**Exercise aim**: Each record below should be printed exactly as it was written.

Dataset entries
Lemma dms_runs s : wp stage_dms_online (dms_post s) s.
Proof.
  pose proof (runs_start s) as Hr. unfold stage_dms_online. vi_steps.
  assert (∀ s' rc, runs s (vctx s) (open_fds s) [] [] s' → 0 ≤ rc ≤ 3 → dms_post s rc s') as Hno.
  { intros s' rc Hr' Hrc. exists [], []. split; [by apply stage_post_none|].
    split; [done|]. by intros (p & gs' & [=] & _). }
  destruct (dry_run (vctx s)); [vi_steps; by apply Hno|].
  vi_open f; [by apply Hno|].
  intros port s2 Hr2. destruct (Z.eqb_spec port 0); vi_steps; [dms_end|].
  vi_build dms_get_builds. vi_answer p us; [|dms_end].
  destruct (Z.eqb_spec (result_code us) 0) as [Hrc|Hrc]; vi_steps.
  2: { eexists _, _. split; [vi_stage_end|]. split; [done|].
       intros (p' & gs' & [= <- _] & _ & us' & Hm & Hc & _).
       pose proof (result_spec _ _ Hm) as E1. pose proof (result_spec p us ltac:(done)) as E2.
       congruence. }
  eapply wp_of_option; [by apply dms_mode_spec|]. vi_steps.
  destruct (Z.eqb_spec (mode_of us) DMS_MODE_ONLINE) as [Hm|Hm]; vi_steps.
  - eexists _, _. split; [vi_stage_end|]. split; [done|].
    intros (p' & gs' & [= <- _] & _ & us' & Hm' & _ & Hn).
    pose proof (dms_mode_spec _ _ Hm') as E1. pose proof (dms_mode_spec p us ltac:(done)) as E2.
    congruence.
  - eapply dms_set_runs; [eassumption|done|]. split; [done|]. by exists us.
Qed.

(** ** stage_dpm_open *)

Definition dpm_script (f port : Z) : list request :=
  [lookup_request f QRTR_SVC_DPM; qmi_request f port 1 MSG_DPM_OPEN_PORT_REQ dpm_tlvs].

**Answer**:
Lemma dms_runs s : wp stage_dms_online (dms_post s) s.
Proof.
  pose proof (runs_start s) as Hr. unfold stage_dms_online. vi_steps.
  assert (∀ s' rc, runs s (vctx s) (open_fds s) [] [] s' → 0 ≤ rc ≤ 3 → dms_post s rc s') as Hno.
  { intros s' rc Hr' Hrc. exists [], []. split; [by apply stage_post_none|].
    split; [done|]. by intros (p & gs' & [=] & _). }
  destruct (dry_run (vctx s)); [vi_steps; by apply Hno|].
  vi_open f; [by apply Hno|].
  intros port s2 Hr2. destruct (Z.eqb_spec port 0); vi_steps; [dms_end|].
  vi_build dms_get_builds. vi_answer p us; [|dms_end].
  destruct (Z.eqb_spec (result_code us) 0) as [Hrc|Hrc]; vi_steps.
  2: { eexists _, _. split; [vi_stage_end|]. split; [done|].
       intros (p' & gs' & [= <- _] & _ & us' & Hm & Hc & _).
       pose proof (result_spec _ _ Hm) as E1. pose proof (result_spec p us ltac:(done)) as E2.
       congruence. }
  eapply wp_of_option; [by apply dms_mode_spec|]. vi_steps.
  destruct (Z.eqb_spec (mode_of us) DMS_MODE_ONLINE) as [Hm|Hm]; vi_steps.
  - eexists _, _. split; [vi_stage_end|]. split; [done|].
    intros (p' & gs' & [= <- _] & _ & us' & Hm' & _ & Hn).
    pose proof (dms_mode_spec _ _ Hm') as E1. pose proof (dms_mode_spec p us ltac:(done)) as E2.
    congruence.
  - eapply dms_set_runs; [eassumption|done|]. split; [done|]. by exists us.
Qed.

(** ** stage_dpm_open *)

Definition dpm_script (f port : Z) : list request :=
  [lookup_request f QRTR_SVC_DPM; qmi_request f port 1 MSG_DPM_OPEN_PORT_REQ dpm_tlvs].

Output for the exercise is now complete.